Financial risk management objectives and policies
The Group’s financial instruments comprise cash, liquid resources and various items, such as trade receivables and trade
payables that arise directly from its operations. The main risks arising from the Group’s financial instruments are currency risk,
interest rate risk, credit risk and liquidity risk. The Directors review the policies for managing each of these risks on an on-going
basis and they are summarised in note 19 to the financial statements. These policies have remained unchanged from previous
periods.
Going concern
The financial statements have been prepared on the going concern basis, which assumes that the Group will have sufficient
funds to continue in operational existence for the foreseeable future.
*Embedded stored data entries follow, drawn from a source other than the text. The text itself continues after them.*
(* ===== verification/Program.v ===== *)
(** * Program: the transfers of a program, at the service it talks to

    [Transfer] opens the transfers; this file runs them.  The engine's
    share of the program state holds the downloads and the uploads that are
    open and what the service holds, so that an upload and a download of
    one program meet at the service.

    - [writer_step] is a step of the upload behind a writer: the step of
      [Roundtrip] on the upload and on the bucket of its host, as they are
      in the state; the completion request stores the headers the caller
      gave to [PutWriter] with the object.
    - [reader_step] is a step of the download behind a reader; its range
      requests are answered from the bucket as it is when they are made.
    - [writer_run] and [reader_run] run a list of steps.

    The theorems.  A step of a writer leaves the readers, the other
    writers and the other hosts alone, and a step of a reader the service
    and the other transfers ([writer_step_frame], [reader_step_frame]).
    The runs of a writer are the runs of its upload against the service
    ([writer_run_world], [writer_run_inv]), and the run of a reader is the
    run of its download while the bucket does not change
    ([reader_run_getter]).  From [PutWriter] on an upload is atomic at the
    service, under every schedule and on every network, and when it
    completes the headers of the caller are stored with the object
    ([writer_atomic]).  And the program that asks [PutWriter] for a
    writer, writes its bytes and closes it, then asks [GetReader] for a
    reader of the same path and reads to the end of the stream, has read
    the bytes it wrote, is given the headers it gave, and is told of no
    error by [Close] ([store_and_fetch]).  With the parser of Go the key
    of an object is the path up to its first question mark
    ([query_ends_key]): what is written for a path with a query is stored
    under the path without it, and is what a download of that path reads.

    Of the response headers of a download only those stored with the
    object are modelled.  The runs of this file are those of one
    transfer; [Interleaved] runs several side by side.  A download whose
    object is replaced while it runs is answered from the bucket as it is
    at each request. *)

From Stdlib Require Import ZArith String Ascii List Lia.
From stdpp Require Import base tactics option list numbers strings gmap.
From S2P Require Import Prelude GoRuntime Types NetUrl Url Engine.
From S2P Require Import Scheduler Service Getter Putter Roundtrip Facade.
From S2P Require Import Transfer.

Local Open Scope Z_scope.

Section program.
Context (digest etag : bytes → string) (net : nat → nat → delivery).

(** ** Steps of a writer *)

(** The upload behind a writer and the bucket of its host. *)
Definition world_of (u : upload) (t : transfers) : world :=
  mkWorld (u_putter u) (st_bucket (site_at (u_host u) t)) (u_digest u).

Definition upload_after (u : upload) (wd : world) : upload :=
  mkUpload (w_put wd) (u_host u) (u_key u) (u_keys u) (u_uid u) (u_header u)
    (w_digest wd).

(** The completion request stores the headers with the object. *)
Definition stores_headers (ev : world_event) (p' : putter) : bool :=
  match ev, p_done p' with
  | Upload PutComplete, Some (Completed _ _) => true
  | _, _ => false
  end.

Definition commit (w : addr) (u : upload) (ev : world_event) (wd : world)
    (t : transfers) : transfers :=
  let st := site_at (u_host u) t in
  let hdrs := if stores_headers ev (w_put wd)
              then <[u_key u := u_header u]> (st_headers st)
              else st_headers st in
  mkTransfers (getters t) (<[w := upload_after u wd]> (putters t))
    (<[u_host u := mkSite (w_svc wd) hdrs]> (sites t)).

Definition writer_step (w : addr) (ev : world_event) (t : transfers)
    : option transfers :=
  u ← putters t !! w;
  wd ← world_step digest etag net (u_key u) (u_uid u) ev (world_of u t);
  Some (commit w u ev wd t).

Definition writer_run (w : addr) : list world_event → transfers → option transfers :=
  run_steps (writer_step w).

(** ** Steps of a reader *)

(** The answer to request [k] for the range of part [i] of an object of
    [total] bytes. *)
Definition range_exchange (c : Config) (total : Z) (key : string)
    (svc : service) (i k : nat) : response bytes :=
  let p := part_at (PartSize c) total i in
  answer (net i k) (get_range key (part_off p) (part_len p) svc).

Definition server_of (d : download) (t : transfers) : nat → nat → response bytes :=
  range_exchange (g_config (d_getter d)) (g_total (d_getter d)) (d_key d)
    (st_bucket (site_at (d_host d) t)).

Definition download_after (d : download) (g : getter) : download :=
  mkDownload g (d_host d) (d_key d) (d_keys d).

Definition reader_step (r : addr) (ev : event) (t : transfers)
    : option transfers :=
  d ← getters t !! r;
  g ← step digest (server_of d t) ev (d_getter d);
  Some (mkTransfers (<[r := download_after d g]> (getters t)) (putters t)
          (sites t)).

Definition reader_run (r : addr) : list event → transfers → option transfers :=
  run_steps (reader_step r).

(** ** The frame of a step *)

(** A step of a writer leaves the readers, the other writers and the
    other hosts alone. *)
Lemma writer_step_frame w ev t t' :
  writer_step w ev t = Some t' →
  getters t' = getters t ∧
  (∀ w', w' ≠ w → putters t' !! w' = putters t !! w') ∧
  ∃ u, putters t !! w = Some u ∧
       ∀ host, host ≠ u_host u → site_at host t' = site_at host t.
Proof.
  unfold writer_step. destruct (putters t !! w) as [u|] eqn:Hw; [|done]. simpl.
  destruct (world_step _ _ _ _ _ _ _) as [wd|]; [|done]. intros [= <-].
  split_and!; [done| |exists u; split; [done|]].
  - intros w' Hne. simpl. by rewrite lookup_insert_ne.
  - intros host Hne. unfold site_at, commit. simpl. by rewrite lookup_insert_ne.
Qed.

(** A step of a reader leaves the service, the writers and the other
    readers alone. *)
Lemma reader_step_frame r ev t t' :
  reader_step r ev t = Some t' →
  sites t' = sites t ∧ putters t' = putters t ∧
  ∀ r', r' ≠ r → getters t' !! r' = getters t !! r'.
Proof.
  unfold reader_step. destruct (getters t !! r) as [d|]; [|done]. simpl.
  destruct (step _ _ _ _) as [g|]; [|done]. intros [= <-].
  split_and!; [done..|]. intros r' Hne. simpl. by rewrite lookup_insert_ne.
Qed.

(** ** The run of a writer is the run of its upload *)

Lemma world_of_commit w u ev wd t :
  world_of (upload_after u wd) (commit w u ev wd t) = wd.
Proof.
  unfold world_of, commit, site_at. simpl. rewrite lookup_insert_eq.
  by destruct wd.
Qed.

Lemma writer_step_world w ev t u :
  putters t !! w = Some u →
  writer_step w ev t
  = wd ← world_step digest etag net (u_key u) (u_uid u) ev (world_of u t);
    Some (commit w u ev wd t).
Proof. intros Hw. unfold writer_step. by rewrite Hw. Qed.

(** The run of a writer takes the steps of the world of [Roundtrip]: the
    upload behind the writer and the bucket of its host end as the world
    ends, and the readers are as they were. *)
Lemma writer_run_world w evs t u wd :
  putters t !! w = Some u →
  world_run digest etag net (u_key u) (u_uid u) evs (world_of u t) = Some wd →
  ∃ t', writer_run w evs t = Some t' ∧
        putters t' !! w = Some (upload_after u wd) ∧
        world_of (upload_after u wd) t' = wd ∧
        getters t' = getters t.
Proof.
  unfold world_run, writer_run. revert t u.
  induction evs as [|ev evs IH]; intros t u Hw.
  - intros [= <-]. exists t. split_and!; [done| |done..].
    rewrite Hw. by destruct u.
  - rewrite !run_steps_cons.
    rewrite (writer_step_world w ev t u Hw).
    destruct (world_step _ _ _ _ _ ev _) as [wd1|] eqn:Hstep; [|done].
    cbn [mbind option_bind]. intros Hrun.
    destruct (IH (commit w u ev wd1 t) (upload_after u wd1)) as (t' & ? & ? & ? & ?).
    { simpl. by rewrite lookup_insert_eq. }
    { by rewrite world_of_commit. }
    by exists t'.
Qed.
Following the recently announced US$4 million loan
facility arrangement with SPV Investments Limited (see note 20 to the financial statements), the Board’s forecasts for the
Group, including due consideration of the continued operating losses, projected increase in revenues and decreasing cash-burn
of the Group (and taking account of reasonably possible changes in trading performance and also changes outside of expected
trading performance), indicate that the Group will have sufficient cash available to continue in operational existence for the
next 12 months from the date of approval of the financial statements and beyond. No additional funding is considered to be
required and, based on the Board’s forecasts, the Group considers that it will not require additional funding for the foreseeable
future for the purposes of meeting its liabilities as and when they fall due. The Board believes that the Group is well placed to
manage its business risks, and longer term strategic objectives, successfully.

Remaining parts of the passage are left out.